Reputation: 654
I have 3 columns in DataFrame:- [time:TimeStamp,col1:Double,col2:Double] I want to perform following operation:
dataFrame.withWatermark("time", "10 seconds")
.groupBy(window(col("time"),"10 seconds","1 second"))
.agg(mean("col1") with window of 10 seconds,max("col") with window of 5 seconds)`
Upvotes: 1
Views: 888
Reputation: 1
Where dynamic rules which contains multiple aggregations (Avg, Max,..etc. Spark batch Supported) can not be applied on Spark Structured Streaming until 2.2. Even breaking the queries and joining them also Spark considers it as multiple aggregation and throws the exception.
Example from Logical Plan : Aggr1: Aggregate [EventTime#29, CategoryName#15], [EventTime#29, CategoryName#15, sum(ItemValue#10) AS sum(ItemValue)#64]
Aggr2: Aggregate [EventTime#84, CategoryName#105], [EventTime#84, CategoryName#105, avg(ItemValue#100) AS avg(ItemValue)#78]
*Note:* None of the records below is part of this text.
(** X4. The call reads the distances, the expanded distances, the neighbour
    table and the mask through their first [cut] rows only: two calls on the
    same features whose pair tensors agree on these rows have the same
    outcome, whatever the layer and whatever the rows after them hold. *)
Theorem forward_ignores_rows_beyond_cut (self : @CFConv R) (x : tensor R)
        (r_ij r_ij' : tensor R) (neighbors neighbors' : tensor Z)
        (pairwise_mask pairwise_mask' : tensor R)
        (f_ij f_ij' : option (tensor R)) cut B N K :
  shape r_ij = [B; N; K] -> shape r_ij' = [B; N; K] ->
  shape neighbors = [B; N; K] -> shape neighbors' = [B; N; K] ->
  shape pairwise_mask = [B; N; K] -> shape pairwise_mask' = [B; N; K] ->
  (forall idx, in_bounds [B; slice_len N cut; K] idx = true ->
               tget r_ij idx = tget r_ij' idx /\
               tget neighbors idx = tget neighbors' idx /\
               tget pairwise_mask idx = tget pairwise_mask' idx) ->
  match f_ij, f_ij' with
  | None, None => True
  | Some f, Some f' =>
      exists G, shape f = [B; N; K; G] /\ shape f' = [B; N; K; G] /\
                forall idx, in_bounds [B; slice_len N cut; K; G] idx = true ->
                            tget f idx = tget f' idx
  | _, _ => False
  end ->
  forward self x r_ij neighbors pairwise_mask f_ij (Some cut)
  = forward self x r_ij' neighbors' pairwise_mask' f_ij' (Some cut).
Proof.
  intros Hr Hr' Hn Hn' Hm Hm' Hagree Hf.
  assert (Er : slice1 r_ij cut = slice1 r_ij' cut).
  { apply (slice1_agree _ _ B N [K] cut Hr Hr'). intros idx Hb. apply Hagree, Hb. }
  assert (En : slice1 neighbors cut = slice1 neighbors' cut).
  { apply (slice1_agree _ _ B N [K] cut Hn Hn'). intros idx Hb. apply Hagree, Hb. }
  assert (Em : slice1 pairwise_mask cut = slice1 pairwise_mask' cut).
  { apply (slice1_agree _ _ B N [K] cut Hm Hm'). intros idx Hb. apply Hagree, Hb. }
  assert (Ef : slice1 (match f_ij with None => unsqueeze_last r_ij | Some f => f end) cut
               = slice1 (match f_ij' with None => unsqueeze_last r_ij' | Some f => f end) cut).
  { destruct f_ij as [f|], f_ij' as [f'|]; try contradiction.
    - destruct Hf as (G & Hfs & Hfs' & Hfa).
      apply (slice1_agree _ _ B N [K; G] cut Hfs Hfs' Hfa).
    - apply (slice1_unsqueeze_agree _ _ B N K cut Hr Hr').
      intros idx Hb. apply Hagree, Hb. }
  unfold forward, aggregated, convolution, filter_stage, gather_stage.
  cbn [resolve_cut bind]. now rewrite Er, En, Em, Ef.
Qed.
End PrefixOnly.

(** The table and the mask of the scenario against ones that differ in the
    row of atom 2, with [cut = 2]. *)
Lemma forward_ignores_rows_beyond_cut_witness :
  forward Scenario.sum_layer Scenario.x Scenario.r_ij Scenario.neighbors
          Scenario.pairwise_mask None (Some 2%Z)
  = forward Scenario.sum_layer Scenario.x Scenario.r_ij
            (mkT [1; 3; 2] [1; 2; 0; 2; 99; -5]%Z)
            (mkT [1; 3; 2] [1; 1; 1; 0; 7; 7]%Z) None (Some 2%Z).
Proof.
  refine (forward_ignores_rows_beyond_cut Scenario.sum_layer Scenario.x
            Scenario.r_ij Scenario.r_ij Scenario.neighbors _
            Scenario.pairwise_mask _ None None 2%Z 1 3 2 _ _ _ _ _ _ _ _);
    try reflexivity; try exact I.
  intros idx Hb. apply in_bounds3 in Hb as (b & i & k & -> & Hb & Hi & Hk).
  change (slice_len 3 2) with 2 in Hi.
  destruct b as [|b]; [|lia].
  destruct i as [|[|i]]; [| |lia]; destruct k as [|[|k]]; try lia;
    repeat split; reflexivity.
Defined.

Section NegativeCut.
Context {R : Type} `{Scalar R}.

Lemma broadcast_rows_mismatch B c c' K F :
  c <> c' -> c <> 1 -> c' <> 1 ->
  broadcast_shapes [B; c; K; F] [B; c'; K; 1] = Err ShapeMismatch.
Proof.
  intros Hne H1 H1'. unfold broadcast_shapes. cbn [rev app broadcast_rev].
  rewrite broadcast_dim_one, broadcast_dim_refl. cbn [bind]. unfold broadcast_dim.
  destruct (Nat.eqb_spec c c'); [contradiction|].
  destruct (Nat.eqb_spec c 1); [contradiction|].
  destruct (Nat.eqb_spec c' 1); [contradiction|].
  reflexivity.
Qed.

(** X5. A negative [cut] is not a shorter prefix.  Line 74 slices the
    gathered tensor and the filter, already cut to n_atoms + cut rows, by
    the same [cut] again, the mask is cut once: when at least two rows are
    left after the second slice, the masked product cannot be formed and the
    call raises a shape mismatch. *)
Theorem forward_negative_cut_raises (self : @CFConv R) (x r_ij : tensor R)
        (neighbors : tensor Z) (pairwise_mask : tensor R)
        (f_ij : option (tensor R)) cut B Nx N K F :
  valid_layer self F ->
  0 < B -> 0 < K -> (cut < 0)%Z ->
  2 <= slice_len (slice_len N cut) cut ->
  shape x = [B; Nx; in_features (in2f self)] ->
  shape r_ij = [B; N; K] ->
  match f_ij with
  | None => True
  | Some f => exists G, shape f = [B; N; K; G]
  end ->
  shape neighbors = [B; N; K] -> shape pairwise_mask = [B; N; K] ->
  (forall idx, in_bounds [B; slice_len N cut; K] idx = true ->
               (0 <= tget neighbors idx < Z.of_nat Nx)%Z) ->
  forward self x r_ij neighbors pairwise_mask f_ij (Some cut) = Err ShapeMismatch.
Proof.
  intros Hl HB HK Hcut Hc2 Hx Hr Hfs Hn Hm Hidx.
  set (c := slice_len N cut) in *. set (c2 := slice_len c cut) in *.
  assert (Hlt : c2 < c).
  { unfold c2, slice_len in *. destruct (Z.ltb_spec cut 0); lia. }
  unfold forward, aggregated, convolution. cbn [resolve_cut bind].
  destruct (filter_stage_returns self r_ij f_ij cut B N K F Hl Hr Hfs)
    as (Wf & W & -> & HW & _ & _).
  fold c in HW. cbn [bind].
  destruct (Dense_forward_returns (in2f self) x [B; Nx] Hx) as (y & -> & Hy & _ & _).
  rewrite (vl_in2f _ _ Hl) in Hy. cbn [app] in Hy. cbn [bind].
  destruct (gather_stage_returns y neighbors B Nx N K F cut Hy Hn HB HK
              ltac:(fold c; lia) Hidx) as (g & -> & Hg & _ & _).
  fold c in Hg. cbn [bind].
  destruct (slice1_returns g B c [K; F] cut Hg) as (yc & -> & Hyc & _ & _).
  destruct (slice1_returns W B c [K; F] cut HW) as (Wc & -> & HWc & _ & _).
  fold c2 in Hyc, HWc. cbn [bind].
  destruct (map2b_same s_mul yc Wc [B; c2; K; F] Hyc HWc) as (p & -> & Hp & _ & _).
  cbn [bind].
  destruct (slice1_returns pairwise_mask B N [K] cut Hm) as (mc & -> & Hmc & _ & _).
  fold c in Hmc. cbn [bind].
  unfold Aggregate_forward.
  rewrite (map2b_mismatch s_mul p (unsqueeze_last mc)); [reflexivity|].
  rewrite Hp. cbn [unsqueeze_last shape]. rewrite Hmc. cbn [app].
  apply broadcast_rows_mismatch; lia.
Qed.
End NegativeCut.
org.apache.spark.sql.AnalysisException: Multiple streaming aggregations are not supported with streaming DataFrames/Datasets;;
Upvotes: -1
Reputation: 1808
Multiple aggregations on different sets of keys (different window = different grouping keys) in a single streaming query is not yet supported. You would have to run 2 different queries.
Upvotes: 2